# Thread: Range of composite functions

1. ## Range of composite functions

Given two functions:

f(x)=sqrt(4-x)
g(x)=x^2

Find the range of gof:
gof(x)=4-x

Shouldn't the range be all real numbers? Because it is a linear function. But the answer key says [0,infinity[ ??

Next question:

Given two functions:
f(x)=1/x (x cannot be 0)
g(x)1/x^2 (x cannot be 0)

Find the range of fog

fog(x)=x^2

Shouldn't the range by [0,infinity[ ?? The answer key says ]0,infinity[

2. ## Re: Range of composite functions

f(x)=sqrt(4-x)
g(x)=x^2

Find the range of gof:
gof(x)=4-x

Shouldn't the range be all real numbers? Because it is a linear function. But the answer key says [0,infinity[ ??
If the range is all real numbers, for which x do we have g(f(x)) = -1? Be sure to calculate g(f(x)) by applying f to x and then g to the result, not 4 - x to x. Concerning "gof(x)=4-x", recall that a function includes not just a way to convert an input into an output, but also a domain. The fact that two functions are equal implies that their domains are the same.

Given two functions:
f(x)=1/x (x cannot be 0)
g(x)1/x^2 (x cannot be 0)

Find the range of fog

fog(x)=x^2

Shouldn't the range by [0,infinity[ ?? The answer key says ]0,infinity[
If the range is [0,infinity[, for which x do we have f(g(x)) = 0? Again, forget fog(x)=x^2 and calculate f(g(x)) by definition for the specific x that you think should work.

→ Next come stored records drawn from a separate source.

(** X5. For a clock reading with nanoseconds in [0, 10^9) and seconds
    in [0, 18446744073), [get_timestamp_value] returns the exact count
    of time units, without wrap-around, and for each of the four
    precisions the count fits the L digits exactly when the seconds are
    below 10^10: the four widths are exhausted at the same second. *)
Theorem timestamp_fits_width (w : world) (precision : Z) (st : state) :
  valid_length precision = true ->
  let t := realtime w (clock_reads st) in
  0 <= tv_sec t < 18446744073 ->
  0 <= tv_nsec t < 10 ^ 9 ->
  exists v st',
    get_timestamp_value w precision st = (Ok v, st') /\
    v = spec_timestamp (tv_sec t) (tv_nsec t) precision /\
    (v < 10 ^ precision <-> tv_sec t < 10 ^ 10).
Proof.
  intros Hv t Hs Hn. rewrite get_timestamp_value_run. fold t.
  eexists. eexists. split; [reflexivity|].
  pose proof (spec_timestamp_bounds (tv_sec t) (tv_nsec t) precision Hv Hn) as Hb.
  pose proof (valid_length_range precision Hv) as Hrange.
  assert (Hpow : 10 ^ precision = 10 ^ 10 * 10 ^ (precision - 10)).
  { rewrite <- Z.pow_add_r by lia. f_equal. lia. }
  assert (Hp : 0 < 10 ^ (precision - 10)) by (apply Z.pow_pos_nonneg; lia).
  assert (Hp9 : 10 ^ (precision - 10) <= 10 ^ 9) by (apply Z.pow_le_mono_r; lia).
  assert (Hwrap : 0 <= spec_timestamp (tv_sec t) (tv_nsec t) precision < 2 ^ 64).
  { split; [nia|].
    eapply Z.lt_le_trans; [apply Hb|].
    transitivity (18446744073 * 10 ^ 9); [|vm_compute; discriminate].
    apply Z.mul_le_mono_nonneg; lia. }
  rewrite (timestamp_of_spec t precision Hv).
  rewrite to_uint64_small by (unfold UINT64_MODULUS; exact Hwrap).
  split; [reflexivity|].
  rewrite Hpow. split.
  - intros Hlt.
    destruct (Z.lt_ge_cases (tv_sec t) (10 ^ 10)) as [|Hge]; [assumption|].
    exfalso.
    assert (10 ^ 10 * 10 ^ (precision - 10) <= tv_sec t * 10 ^ (precision - 10))
      by (apply Z.mul_le_mono_nonneg_r; lia).
    lia.
  - intros Hlt.
    eapply Z.lt_le_trans; [apply Hb|].
    apply Z.mul_le_mono_nonneg_r; lia.
Qed.

Lemma timestamp_fits_width_witness :
  valid_length 16 = true /\
  0 <= 1700000000 < 18446744073 /\
  0 <= 123456789 < 10 ^ 9 /\
  exists st',
    get_timestamp_value scenario_world 16 initial_state =
      (Ok 1700000000123456, st').
Proof.
  split; [reflexivity|]. split; [lia|]. split; [lia|].
  destruct (timestamp_fits_width scenario_world 16 initial_state eq_refl
              ltac:(cbn; lia) ltac:(cbn; lia)) as (v & st' & Hrun & Hv & _).
  exists st'. rewrite Hrun, Hv. reflexivity.
Defined.

(** ** From the slug back to the clock *)

Lemma gen_unique_slug_length (w : world) (arg0 : option Z) (slug : list ascii) :
  returns (gen_unique_slug w arg0) slug ->
  Z.of_nat (length slug) = requested_length arg0 + 1.
Proof.
  intros Hret. pose proof (returns_valid w arg0 slug Hret) as Hv.
  pose proof (valid_length_range _ Hv) as Hrange.
  destruct (gen_unique_slug_shape w arg0 slug Hv Hret)
    as (rs & ls & _ & _ & Els & ->).
  rewrite slug_text_length, (letters_length _ _ _ _ Hv Els). lia.
Qed.

Lemma gen_unique_slug_decode (w : world) (arg0 : option Z) (slug : list ascii) :
  returns (gen_unique_slug w arg0) slug ->
  decode slug =
  digit_string (call_timestamp w (requested_length arg0)) (requested_length arg0).
Proof.
  intros Hret. pose proof (returns_valid w arg0 slug Hret) as Hv.
  pose proof (valid_length_range _ Hv) as Hrange.
  destruct (gen_unique_slug_shape w arg0 slug Hv Hret)
    as (rs & ls & _ & _ & Els & ->).
  apply (decode_slug_text _ _ rs); [|exact Els].
  apply digit_string_decimal. lia.
Qed.

Lemma slug_decodes_in_range (w : world) (arg0 : option Z) (slug : list ascii) :
  returns (gen_unique_slug w arg0) slug ->
  0 <= tv_sec (realtime w 0) < 10 ^ 10 ->
  0 <= tv_nsec (realtime w 0) < 10 ^ 9 ->
  decimal_value (decode slug) =
  spec_timestamp (tv_sec (realtime w 0)) (tv_nsec (realtime w 0))
                 (requested_length arg0).
Proof.
  intros Hret Hs Hn. pose proof (returns_valid w arg0 slug Hret) as Hv.
  pose proof (valid_length_range _ Hv) as Hrange.
  rewrite (gen_unique_slug_decode w arg0 slug Hret).
  destruct (timestamp_of_in_range (realtime w 0) _ Hv Hs Hn) as [Heq Hfit].
  unfold call_timestamp.
  destruct (digit_string_padded _ (requested_length arg0) ltac:(lia) Hfit)
    as [_ Hval].
  rewrite Hval. exact Heq.
Qed.

(** X6. A slug gives its time away: for a clock reading at or after
    the epoch and before second 10^10, that is 0 <= tv_sec < 10^10,
    with 0 <= tv_nsec < 10^9, reading the letters of the returned slug
    back through their buckets gives L decimal digits that denote
    exactly the count of time units of the reading, whatever the random
    bytes were.  (Before the epoch the cast of tv_sec to uint64 wraps
    and the digits are not the count: see [readings_before_epoch].) *)
Theorem slug_round_trip (w : world) (arg0 : option Z) (slug : list ascii) :
  returns (gen_unique_slug w arg0) slug ->
  0 <= tv_sec (realtime w 0) < 10 ^ 10 ->
  0 <= tv_nsec (realtime w 0) < 10 ^ 9 ->
  Z.of_nat (length (decode slug)) = requested_length arg0 /\
  Forall is_decimal (decode slug) /\
  decimal_value (decode slug) =
  spec_timestamp (tv_sec (realtime w 0)) (tv_nsec (realtime w 0))
                 (requested_length arg0).
Proof.
  intros Hret Hs Hn. pose proof (returns_valid w arg0 slug Hret) as Hv.
  pose proof (valid_length_range _ Hv) as Hrange.
  split; [|split].
  - rewrite (gen_unique_slug_decode w arg0 slug Hret).
    rewrite digit_string_length by lia. lia.
  - rewrite (gen_unique_slug_decode w arg0 slug Hret).
    apply digit_string_decimal. lia.
  - exact (slug_decodes_in_range w arg0 slug Hret Hs Hn).
Qed.

Lemma slug_round_trip_witness :
  returns (gen_unique_slug scenario_world (Some 10))
          (list_ascii_of_string "rJYqW-eRtYq") /\
  0 <= 1700000000 < 10 ^ 10 /\
  0 <= 123456789 < 10 ^ 9 /\
  decimal_value (decode (list_ascii_of_string "rJYqW-eRtYq")) = 1700000000.
Proof.
  assert (Hret : returns (gen_unique_slug scenario_world (Some 10))
                         (list_ascii_of_string "rJYqW-eRtYq"))
    by (exists (mkState 1 10 [Arm10]); vm_compute; reflexivity).
  split; [exact Hret|]. split; [lia|]. split; [lia|].
  exact (proj2 (proj2 (slug_round_trip scenario_world (Some 10) _ Hret
                         ltac:(cbn; lia) ltac:(cbn; lia)))).
Defined.

(** Readings before the epoch are outside these properties: tv_sec =
    -1 is cast to 2^64 - 1, whose ten leading digits are encoded, and
    so are those of tv_sec = -2. *)
Example readings_before_epoch :
  fst (run (gen_unique_slug before_epoch_world (Some 10))) =
    Ok (list_ascii_of_string "Qcssj-JssqJ") /\
  fst (run (gen_unique_slug before_epoch_world_earlier (Some 10))) =
    Ok (list_ascii_of_string "Qcssj-JssqJ") /\
  decode (list_ascii_of_string "Qcssj-JssqJ") =
    list_ascii_of_string "1844674407".
Proof.
  split; [vm_compute; reflexivity|]. split; vm_compute; reflexivity.
Qed.

(** X7. Uniqueness, as the header of the source promises it: if two
    calls, each at a clock reading with 0 <= tv_sec < 10^10 and
    0 <= tv_nsec < 10^9, return the same slug, then they were made with
    the same length and in the same time unit.  Calls at such readings
    in different time units, or with different lengths, never return
    the same slug, whatever their random bytes.  (Not so before the
    epoch: see [readings_before_epoch].) *)
Theorem slug_unique (w1 w2 : world) (arg1 arg2 : option Z) (slug : list ascii) :
  returns (gen_unique_slug w1 arg1) slug ->
  returns (gen_unique_slug w2 arg2) slug ->
  0 <= tv_sec (realtime w1 0) < 10 ^ 10 ->
  0 <= tv_nsec (realtime w1 0) < 10 ^ 9 ->
  0 <= tv_sec (realtime w2 0) < 10 ^ 10 ->
  0 <= tv_nsec (realtime w2 0) < 10 ^ 9 ->
  requested_length arg1 = requested_length arg2 /\
  spec_timestamp (tv_sec (realtime w1 0)) (tv_nsec (realtime w1 0))
                 (requested_length arg1) =
  spec_timestamp (tv_sec (realtime w2 0)) (tv_nsec (realtime w2 0))
                 (requested_length arg2).
Proof.
  intros Hr1 Hr2 Hs1 Hn1 Hs2 Hn2.
  pose proof (gen_unique_slug_length w1 arg1 slug Hr1) as Hl1.
  pose proof (gen_unique_slug_length w2 arg2 slug Hr2) as Hl2.
  split; [lia|].
  rewrite <- (slug_decodes_in_range w1 arg1 slug Hr1 Hs1 Hn1).
  rewrite <- (slug_decodes_in_range w2 arg2 slug Hr2 Hs2 Hn2).
  reflexivity.
Qed.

3. ## Re: Range of composite functions

Originally Posted by kevinlam2490
Given two functions:

f(x)=sqrt(4-x)
g(x)=x^2

Find the range of gof:
gof(x)=4-x
This is not exactly correct. f(x) exists only if $x\le 4$. Therefore, gof(x)= 4- x with domain $x\le 4$, not the same function as "4- x" (for all real x). Given that x cannot be larger than 4, 4- x cannot be less than 0.

Shouldn't the range be all real numbers? Because it is a linear function. But the answer key says [0,infinity[ ??

Next question:

Given two functions:
f(x)=1/x (x cannot be 0)
g(x)1/x^2 (x cannot be 0)

Find the range of fog

fog(x)=x^2

Shouldn't the range by [0,infinity[ ?? The answer key says ]0,infinity[

But you said "x cannot be 0" so that $x^2$ is never 0 because x cannot be 0. You are not paying enough attention to the domain of the composite function. A "function", even when a formula is given, is not just the formula- it is a specific domain and a formula.
That is, " $f(x)= x^2$" and " $g(x)= x^2$ for x not equal to 0" are different functions!